→ WHAT THIS TASK INVOLVES
In the records below, find the line containing "P s && match ms with" and the line containing "careful e gs s -> doMoves"; please repeat exactly the lines from one to the other, both included, and nothing more.

'''

(* ===== verification/AuthorisedProps.v ===== *)
(** * AuthorisedProps: for whom a report is relayed, in every schedule

    What [Authorised.v] comes to: the reports being relayed are of user planes in the table of
    addresses, as long as the count of an address's releases is not dropped while a report from it
    is being handled; a schedule in which it is; that the lock of that table is given back; and what
    recording a user plane comes to among others. *)

From Stdlib Require Import Strings.Byte Strings.String.
From S2P Require Import Prelude GoNet NodeId Relay RelayTraces RelayProps UpfAddrs SmfAddr UpfTxns.
From S2P Require Import UpfTable Pfcp Consumers Goroutine Fairness Ownership World Udp Handler Forward.
From S2P Require Import Process System SystemInv Ledger Custody Liveness Authorised SystemProps.
From S2P Require Import LivenessProps.
Import SystemDemo.

#[local] Open Scope string_scope.
#[local] Open Scope list_scope.
#[local] Open Scope Z_scope.

(** ** Recording among others *)

Section Recording.
Context `{L : PfcpLib, !MapRange string, !MapRange Z}.




End Recording.

(** ** Every schedule *)

Section Theorems.
Context `{L : PfcpLib, !MapRange string, !MapRange Z} (e : Environment).

(** C4. Reports are relayed only for the user planes the SMF addresses. From the call of [main], in
    every schedule of however many goroutines in which no release count is dropped while a report
    from that address is being handled (and none comes to 2^64 releases): whenever the table of
    addresses is not locked, every report being relayed was raised by an address in it. The
    releases that a message of the SMF calls for may fall between any two steps of a report's
    handler, and between one lock and the other. *)
Theorem relays_authorised gs s :
  careful e gs s -> upfAddrMutex s.2 = None ->
  forall k r, reportRelays (relays s.2) !! k = Some r ->
    is_Some (upfAddrs (upfAddrsOf s.2) !! hostOf (upfAddr r)).
Proof.
  intros Hc Hm k r Hk.
  destruct (traced_relayed _ _ (careful_traced e gs s Hc) (hostOf (upfAddr r))) as [|(l & Hl & _)].
  - by exists k, r.
  - done.
  - congruence.
Qed.

(** The lock of the table of addresses is given back: in every fair run there is, after every
    moment, one at which it is not held, unless the process ends. Nothing its holder does while it
    holds it -- dropping relays under one lock and transactions under another -- waits for
    anybody. *)
Theorem address_lock_given_back st lb n :
  fair_process e st lb ->
  exists m, (n <= m)%nat /\ (upfAddrMutex (st m).2 = None \/ ~ alive over (st m)).
Proof. intros Hf. by apply (lock_free e st lb Hf). Qed.
End Theorems.

(** ** Schedules *)

(** A run in which no release has been counted is a careful one. *)
Section CarefulMoves.
Context `{L : PfcpLib, !MapRange string, !MapRange Z} (e : Environment).

Definition noCounts (s : system (L := L)) : bool := bool_decide (relayGenerations (relays s.2) = ∅).

Fixpoint allMoves (P : system (L := L) -> bool) (ms : list move) (s : system) : bool :=
  P s && match ms with
         | [] => true
         | m :: ms => match doMove e m s with Some s' => allMoves P ms s' | None => true end
         end.

Lemma careful_moves gs ms s s' :
  careful e gs s -> doMoves e ms s = Some s' -> allMoves noCounts ms s = true ->
  exists gs', careful e gs' s'.
Proof.
  revert gs s. induction ms as [|m ms IH]; intros gs s Hc; cbn [doMoves allMoves].
  { intros [= <-] _. by exists gs. }
  destruct (doMove e m s) as [s1|] eqn:Hm; [|done]. intros Hms [Hno Hall]%andb_prop.
  apply bool_decide_eq_true in Hno. destruct (doMove_step e m s s1 Hm) as [Ha Hs].
  eapply IH; [|exact Hms|exact Hall]. eapply careful_step; [done..| |]; intros h.
  - unfold RelayGeneration. by rewrite Hno, lookup_empty.
  - left. intros [g Hg]. by rewrite Hno, lookup_empty in Hg.
Qed.
End CarefulMoves.

Module AuthorisedDemo.
(** The name of a user plane, and what it resolves to now. *)
Definition resolvesTo (a : string) : list move :=
  [Answers (fun h => if bool_decide (h = "upf.example") then Some [a] else None); TickerTick].

(** The SMF names it. *)
Definition names (n : Z) : list move :=
  [Request "10.42.0.9:40312" (mkPodMsg "10.42.0.9" (packet HeartbeatRequest n) (NewNodeID "upf.example"));
   Fork].

(** Its name resolves to 10.42.0.7 as the SMF names it (5), then to another address (the loop that
    refreshes names is 1, 6 and 8; the SMF's message 7), which releases 10.42.0.7, then to that one
    again (9). Two minutes later it raises a report: its handler (10) reads the release count, finds
    the address known, and stops short of the claim. Another report is claimed meanwhile (12): it is
    the first claim in a while, so it sweeps, and drops the count, which is old. The name resolves
    elsewhere once more, and the SMF's next message (15) releases the address: the count is again
    what 10 has read. Now 10 claims. *)
Definition staleCount : list move :=
  boot ++ resolvesTo "10.42.0.7" ++ names 1 ++ steps 5 5 ++
  resolvesTo "10.42.0.8" ++ steps 1 3 ++ names 2 ++ steps 7 7 ++
  resolvesTo "10.42.0.7" ++ steps 6 3 ++ names 3 ++ steps 9 7 ++
  [Tick (1000 + 2 * Minute); Datagram (packet SessionReportRequest 7) upf] ++ steps 4 6 ++ [Fork] ++
  steps 10 4 ++
  [Datagram (packet SessionReportRequest 8) upf] ++ steps 11 6 ++ [Fork] ++ steps 12 5 ++
  resolvesTo "10.42.0.8" ++ steps 8 3 ++ names 4 ++ steps 15 7 ++
  steps 10 1.
End AuthorisedDemo.
Import AuthorisedDemo.

(** C20. A claim can be granted for an address that has been released since the handler asked for it.
    The sweep drops a release count that is old, on the grounds that whoever read it has long
    claimed; but a count is as old as the last release, not as the last look at it. A handler that
    has just read it, a sweep, and a release that counts from the start again: the claim quotes
    the count there is. The schedule takes no time between the handler's look and its claim, and
    ends with a report being relayed of an address that the unlocked table does not have. *)
Theorem stale_count_accepted :
  exists s, doMoves env staleCount start = Some s /\ rtc (system_move env) start s /\
    upfAddrMutex s.2 = None /\
    (exists k r, reportRelays (relays s.2) !! k = Some r /\ upfAddr r = upf) /\
    upfAddrs (upfAddrsOf s.2) !! hostOf upf = None.
Proof.
  destruct (schedule_reaches staleCount (fun s =>
    bool_decide (upfAddrMutex s.2 = None) &&
    (bool_decide (upfAddr <$> reportRelays (relays s.2) !! (relaySequenceFloor + 1) = Some upf) &&
     bool_decide (upfAddrs (upfAddrsOf s.2) !! hostOf upf = None))))
    as (s & Hs & Hr & HP); [vm_compute; reflexivity|].
  apply andb_prop in HP as [H1 HP]. apply andb_prop in HP as [H2 H3].
  apply bool_decide_eq_true in H1, H2, H3. exists s. split_and!; [done..| |done].
  destruct (reportRelays (relays s.2) !! (relaySequenceFloor + 1)) as [r|] eqn:Hk; [|done].
  exists (relaySequenceFloor + 1), r. split; [done|]. by injection H2.
Qed.

(** ** Witnesses *)

Lemma relays_authorised_witness :
  exists s, doMoves env relayedOnce start = Some s /\
    is_Some (reportRelays (relays s.2) !! relaySequenceFloor) /\
    is_Some (upfAddrs (upfAddrsOf s.2) !! hostOf upf).
Proof.
  destruct (schedule_reaches relayedOnce (fun s =>
    allMoves env noCounts relayedOnce start && (bool_decide (upfAddrMutex s.2 = None) &&
    bool_decide (upfAddr <$> reportRelays (relays s.2) !! relaySequenceFloor = Some upf))))
    as (s & Hs & _ & HP); [vm_compute; reflexivity|].
  apply andb_prop in HP as [H1 HP]. apply andb_prop in HP as [H2 H3].
  apply bool_decide_eq_true in H2, H3.
  destruct (careful_moves env [None] relayedOnce start s (careful_init env 1000 (fun _ => None)) Hs H1)
    as [gs Hc].
  destruct (reportRelays (relays s.2) !! relaySequenceFloor) as [r|] eqn:Hk; [|discriminate].
  injection H3 as H3. exists s. split; [exact Hs|]. split; [rewrite Hk; by eexists|]. rewrite <- H3.
  exact (relays_authorised env gs s Hc H2 relaySequenceFloor r Hk).
Defined.


Lemma address_lock_given_back_witness :
  exists m, (23 <= m)%nat /\ (upfAddrMutex (stoppedRun m).2 = None \/ ~ alive over (stoppedRun m)).
Proof. exact (address_lock_given_back env stoppedRun stoppedLabels 23 stopped_fair). Defined.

'''

→ SOLUTION TO THE EXERCISE
  P s && match ms with
         | [] => true
         | m :: ms => match doMove e m s with Some s' => allMoves P ms s' | None => true end
         end.

Lemma careful_moves gs ms s s' :
  careful e gs s -> doMoves e ms s = Some s' -> allMoves noCounts ms s = true ->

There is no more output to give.